Cependant, à l’encontre de l’adaptation brillante de Tom Wolfe par Philip Kaufman en 1983, capable de brosser le portrait global de ces casse-cou mythiques sur fond de mesquinerie politique, le quatrième long-métrage de Damien Chazelle met son accent humain exclusif sur la vie conjugale tendue de Neil Armstrong. Formellement proche du cinéma indépendant américain et donc en opposition assez nette aux séquences de vol plus succinctement efficaces, ce théâtre d’action secondaire se garde soigneusement de prendre quelque position que ce soit, en dehors de son exploration du rôle paternel de plus en plus négligé par le personnage principal. Le caractère taciturne et renfermé de ce dernier a alors pour conséquence de laisser reposer le poids vaguement affectif de cette partie-ci de l’intrigue sur les épaules de son épouse, interprétée selon les règles de l’art des conjoints souffrant en silence avant de finir par réclamer leur dû par une Claire Foy, qui a décidément réussi sa transition du petit au grand écran.

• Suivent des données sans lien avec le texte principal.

(* ===== verification/Storage.v ===== *)
(** * Command storage ([src/storage.rs])

    The interface [Storage] a lane calls, and [LocalStorage], which keeps
    commands and dead letters in memory and rewrites a JSON file after every
    change.  [serde_json] is the parameter [StorageCodec]; what a write of a
    file meets comes with the state.  A call is one step: the lock on the cache
    is held while the file is written. *)
From S2P Require Import Prelude Text External.
Local Open Scope Z_scope.

Section storage.
Context {X : Ext}.

Record StoredCommand := mkStoredCommand {
  sc_id : string;
  sc_command_type : string;
  sc_lane_id : string;
  sc_payload : Value;
  sc_retry_count : Z;            (* u32 *)
  sc_created_at : DateTime;
  sc_last_attempt_at : option DateTime;
}.

Record StoredDeadLetter := mkStoredLetter {
  sl_command_id : string;
  sl_command_type : string;
  sl_lane_id : string;
  sl_error : string;
  sl_attempts : Z;               (* u32 *)
  sl_failed_at : DateTime;
}.

(** ** The trait *)
Class Storage (S : Type) := {
  save_command : StoredCommand → S → S * Result unit;
  load_commands : S → Result (list StoredCommand);
  remove_command : string → S → S * Result unit;
  save_dead_letter : StoredDeadLetter → S → S * Result unit;
  load_dead_letters : S → Result (list StoredDeadLetter);
  clear_dead_letters : S → S * Result unit;
  clear_all : S → S * Result unit;
}.

(** ** [serde_json] *)
Class StorageCodec := {
  JsonText : Type;
  commands_to_json : list StoredCommand → outcome string JsonText;
  commands_from_json : JsonText → outcome string (list StoredCommand);
  letters_to_json : list StoredDeadLetter → outcome string JsonText;
  letters_from_json : JsonText → outcome string (list StoredDeadLetter);
}.

(** Commands whose payload is [json_value] are read back as they were. *)
Class StorageCodecLaws (C : StorageCodec) := {
  json_value : Value → Prop;
  commands_from_to l t : Forall (λ c, json_value (sc_payload c)) l →
    commands_to_json l = Ok t → commands_from_json t = Ok l;
  letters_from_to l t : letters_to_json l = Ok t → letters_from_json t = Ok l;
}.

Context {C : StorageCodec}.

(** ** [LocalStorage] *)

(** What a write meets: a failure leaves some content, or no file. *)
Inductive WriteFault : Type :=
| WriteOk
| WriteBreaks (error : string) (left_behind : option JsonText).

Record LocalStorage := mkLocalStorage {
  commands : gmap string StoredCommand;
  dead_letters : list StoredDeadLetter;
  commands_file : option JsonText;
  dead_letters_file : option JsonText;
  write_faults : list WriteFault;
  undeletable : bool;            (* whether the file system refuses to delete the files *)
}.
#[export] Instance eta_LocalStorage : Eta LocalStorage := λ s,
  mkLocalStorage (commands s) (dead_letters s) (commands_file s) (dead_letters_file s) (write_faults s) (undeletable s).

Definition next_write (s : LocalStorage) : WriteFault * list WriteFault :=
  match write_faults s with [] => (WriteOk, []) | f :: fs => (f, fs) end.

(** [fs::write] over a file. *)
Definition write_file (fault : WriteFault) (json : JsonText) : option JsonText * option string :=
  match fault with WriteOk => (Some json, None) | WriteBreaks e found => (found, Some e) end.

Definition persist_commands (s : LocalStorage) : LocalStorage * Result unit :=
  match commands_to_json (hash_values (commands s)) with
  | Err e => (s, Err (Other ("Failed to serialize commands: " +:+ e)))
  | Ok json =>
      let '(fault, rest) := next_write s in
      let '(file, broken) := write_file fault json in
      (s <| commands_file := file |> <| write_faults := rest |>,
       match broken with None => Ok tt | Some e => Err (Other ("Failed to write commands file: " +:+ e)) end)
  end.

Definition persist_dead_letters (s : LocalStorage) : LocalStorage * Result unit :=
  match letters_to_json (dead_letters s) with
  | Err e => (s, Err (Other ("Failed to serialize dead letters: " +:+ e)))
  | Ok json =>
      let '(fault, rest) := next_write s in
      let '(file, broken) := write_file fault json in
      (s <| dead_letters_file := file |> <| write_faults := rest |>,
       match broken with None => Ok tt | Some e => Err (Other ("Failed to write dead letters file: " +:+ e)) end)
  end.

(** [load_from_disk]: what cannot be read or parsed counts as absent. *)
Definition load_commands_file (file : option JsonText) : gmap string StoredCommand :=
  match commands_from_json <$> file with
  | Some (Ok l) => collect_map ((λ c, (sc_id c, c)) <$> l)
  | _ => ∅
  end.

Definition load_letters_file (file : option JsonText) : list StoredDeadLetter :=
  match letters_from_json <$> file with Some (Ok l) => l | _ => [] end.

Definition load_from_disk (s : LocalStorage) : LocalStorage :=
  s <| commands := load_commands_file (commands_file s) |>
    <| dead_letters := load_letters_file (dead_letters_file s) |>.

(** [LocalStorage::new] over the files of an earlier process. *)
Definition local_storage_new (mkdir_error : option string) (s : LocalStorage) : Result LocalStorage :=
  match mkdir_error with
  | Some e => Err (Other ("Failed to create storage directory: " +:+ e))
  | None => Ok (load_from_disk (s <| commands := ∅ |> <| dead_letters := [] |>))
  end.

Definition empty_storage : LocalStorage := mkLocalStorage ∅ [] None None [] false.

Definition local_storage : Storage LocalStorage := {|
  save_command command s := persist_commands (s <| commands ::= <[ sc_id command := command ]> |>);
  load_commands s := Ok (hash_values (commands s));
  remove_command id s := persist_commands (s <| commands ::= delete id |>);
  save_dead_letter letter s := persist_dead_letters (s <| dead_letters ::= λ l, l ++ [letter] |>);
  load_dead_letters s := Ok (dead_letters s);
  clear_dead_letters s := persist_dead_letters (s <| dead_letters := [] |>);
  clear_all s :=
    let s := s <| commands := ∅ |> <| dead_letters := [] |> in
    (if undeletable s then s else s <| commands_file := None |> <| dead_letters_file := None |>, Ok tt);
|}.
#[export] Existing Instance local_storage.

(** The calls that change a storage. *)
Inductive StorageOp : Type :=
| OpSave (c : StoredCommand)
| OpRemoveCommand (id : string)
| OpSaveLetter (l : StoredDeadLetter)
| OpClearLetters
| OpClearAll.

Definition perform_storage {S} `{!Storage S} (s : S) (op : StorageOp) : S * Result unit :=
  match op with
  | OpSave c => save_command c s
  | OpRemoveCommand id => remove_command id s
  | OpSaveLetter l => save_dead_letter l s
  | OpClearLetters => clear_dead_letters s
  | OpClearAll => clear_all s
  end.

(** ** Durability *)
Context `{!ExtLaws X} `{!StorageCodecLaws C}.

(** Commands are filed under their id. *)
Definition keyed (s : LocalStorage) : Prop :=
  ∀ id c, commands s !! id = Some c → sc_id c = id ∧ json_value (sc_payload c).

(** The files hold what is in memory: a process that starts on them continues
    with the same commands and dead letters. *)
Definition on_file (s : LocalStorage) : Prop :=
  load_commands_file (commands_file s) = commands s ∧ load_letters_file (dead_letters_file s) = dead_letters s.

Lemma load_written (m : gmap string StoredCommand) t :
  (∀ id c, m !! id = Some c → sc_id c = id ∧ json_value (sc_payload c)) →
  commands_to_json (hash_values m) = Ok t → load_commands_file (Some t) = m.
Proof.
  intros Hk Ht. unfold load_commands_file. cbn [fmap option_fmap option_map].
  rewrite (commands_from_to _ _) with (2 := Ht).
  - apply collect_map_perm. rewrite hash_values_perm, <- list_fmap_compose.
    apply reflexive_eq. rewrite <- (list_fmap_id (map_to_list m)) at 2. apply list_fmap_ext.
    intros i [k c] Hi. apply list_elem_of_lookup_2, elem_of_map_to_list in Hi.
    cbn. by rewrite (proj1 (Hk _ _ Hi)).
  - apply Forall_forall. intros c (k & Hc)%elem_of_hash_values. by eapply Hk.
Qed.

Lemma persist_commands_spec s s' : keyed s → persist_commands s = (s', Ok tt) →
  load_commands_file (commands_file s') = commands s ∧ commands s' = commands s ∧
  dead_letters s' = dead_letters s ∧ dead_letters_file s' = dead_letters_file s.
Proof.
  intros Hk. unfold persist_commands. destruct (commands_to_json _) as [t|e] eqn:E; [|done].
  destruct (next_write s) as [[|e found] rest]; cbn; [|done]. intros [= <-]. split_and!; try done.
  by apply load_written.
Qed.

Lemma persist_letters_spec s s' : persist_dead_letters s = (s', Ok tt) →
  load_letters_file (dead_letters_file s') = dead_letters s ∧ dead_letters s' = dead_letters s ∧
  commands s' = commands s ∧ commands_file s' = commands_file s.
Proof.
  unfold persist_dead_letters. destruct (letters_to_json _) as [t|e] eqn:E; [|done].
  destruct (next_write s) as [[|e found] rest]; cbn; [|done]. intros [= <-]. split_and!; try done.
  unfold load_letters_file. cbn. by rewrite (letters_from_to _ _ E).
Qed.

Definition storage_op_ok (op : StorageOp) : Prop :=
  match op with OpSave c => json_value (sc_payload c) | _ => True end.

Lemma keyed_op s op : keyed s → storage_op_ok op → keyed (perform_storage s op).1.
Proof.
  intros Hk Hop. assert (∀ m, (∀ id c, m !! id = Some c → sc_id c = id ∧ json_value (sc_payload c)) →
    keyed (persist_commands (s <| commands := m |>)).1) as HP.
  { intros m Hm. unfold persist_commands. destruct (commands_to_json _); [|exact Hm].
    by destruct (next_write _) as [[|e found] rest]. }
  assert (∀ l, keyed (persist_dead_letters (s <| dead_letters := l |>)).1) as HL.
  { intros l. unfold persist_dead_letters. destruct (letters_to_json _); [|exact Hk].
    by destruct (next_write _) as [[|e found] rest]. }
  destruct op as [c|id|l| |].
  - apply HP. intros id c' [[<- <-]|[_ H]]%lookup_insert_Some; [done|by apply Hk].
  - apply HP. intros id' c' [_ H]%lookup_delete_Some. by apply Hk.
  - apply HL.
  - apply HL.
  - cbn. destruct (undeletable s); intros id c Hc; cbn in Hc; by rewrite lookup_empty in Hc.
Qed.

Lemma storage_durable s op s' : keyed s → storage_op_ok op → on_file s →
  perform_storage s op = (s', Ok tt) → (op = OpClearAll → undeletable s = false) → on_file s'.
Proof.
  intros Hk Hop [Hc Hl] E Hd. destruct op as [c|id|l| |]; cbn in E.
  - apply persist_commands_spec in E as (E1 & E2 & E3 & E4); [by split; [rewrite E1, E2|rewrite E3, E4]|].
    intros id c' H. simpl in H. apply lookup_insert_Some in H as [[<- <-]|[_ H]]; [done|by apply Hk].
  - apply persist_commands_spec in E as (E1 & E2 & E3 & E4); [by split; [rewrite E1, E2|rewrite E3, E4]|].
    intros id' c' H. simpl in H. apply lookup_delete_Some in H as [_ H]. by apply Hk.
  - apply persist_letters_spec in E as (E1 & E2 & E3 & E4). by split; [rewrite E3, E4|rewrite E1, E2].
  - apply persist_letters_spec in E as (E1 & E2 & E3 & E4). by split; [rewrite E3, E4|rewrite E1, E2].
  - rewrite Hd in E by done. injection E as <-. done.
Qed.

(** A storage call that returns without error is durable.  It leaves memory
    and files in agreement if they were before, and if [clear_all] could delete
    the files: a process that starts on them has the same commands and the same
    dead letters. *)
Theorem storage_is_durable s op s' : keyed s → storage_op_ok op → on_file s →
  perform_storage s op = (s', Ok tt) → (op = OpClearAll → undeletable s = false) →
  on_file s' ∧ local_storage_new None s' = Ok s'.
Proof.
  intros Hk Hop Hf E Hd. pose proof (storage_durable s op s' Hk Hop Hf E Hd) as Hs.
  split; [done|]. unfold local_storage_new, load_from_disk. destruct Hs as [E1 E2], s'. unfold upd. simpl in *. by rewrite E1, E2.
Qed.
End storage.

Dommage alors que le couple Armstrong soit maintenu par le scénario dans une logique purement réactive et donc par définition passive, leurs promotions et coups de gueule respectifs étant le fruit du mauvais sort qui s’abat à intervalles réguliers sur leurs compagnons de route ou bien d’un ras-le-bol conjugal néanmoins pas en mesure de mettre sérieusement en doute la validité de la mission spatiale.

Conclusion

Un étrange sentiment de frustration émane de First Man Le Premier homme sur la lune. Ce n’est pas du tout une hagiographie lisse et fade des derniers héros de l’Amérique, alors que le pays était d’ores et déjà à feu et à sang sur le front social – un fait sur lequel la narration passe d’ailleurs avec une rapidité et une superficialité troublantes. Mais en même temps, il manque à la réalisation de Damien Chazelle la précision et la force nécessaires pour laisser au moins soupçonner la grandeur de l’exploit derrière une histoire contée d’un point de vue sèchement personnel. Une chose est sûre en tout cas : cette importance universelle ne se laisse pas convoquer à travers l’emploi excessif d’une musique solennelle pendant les ultimes secondes avant le moment, qui n’aura finalement changé le cours de l’Histoire humaine que de façon symbolique.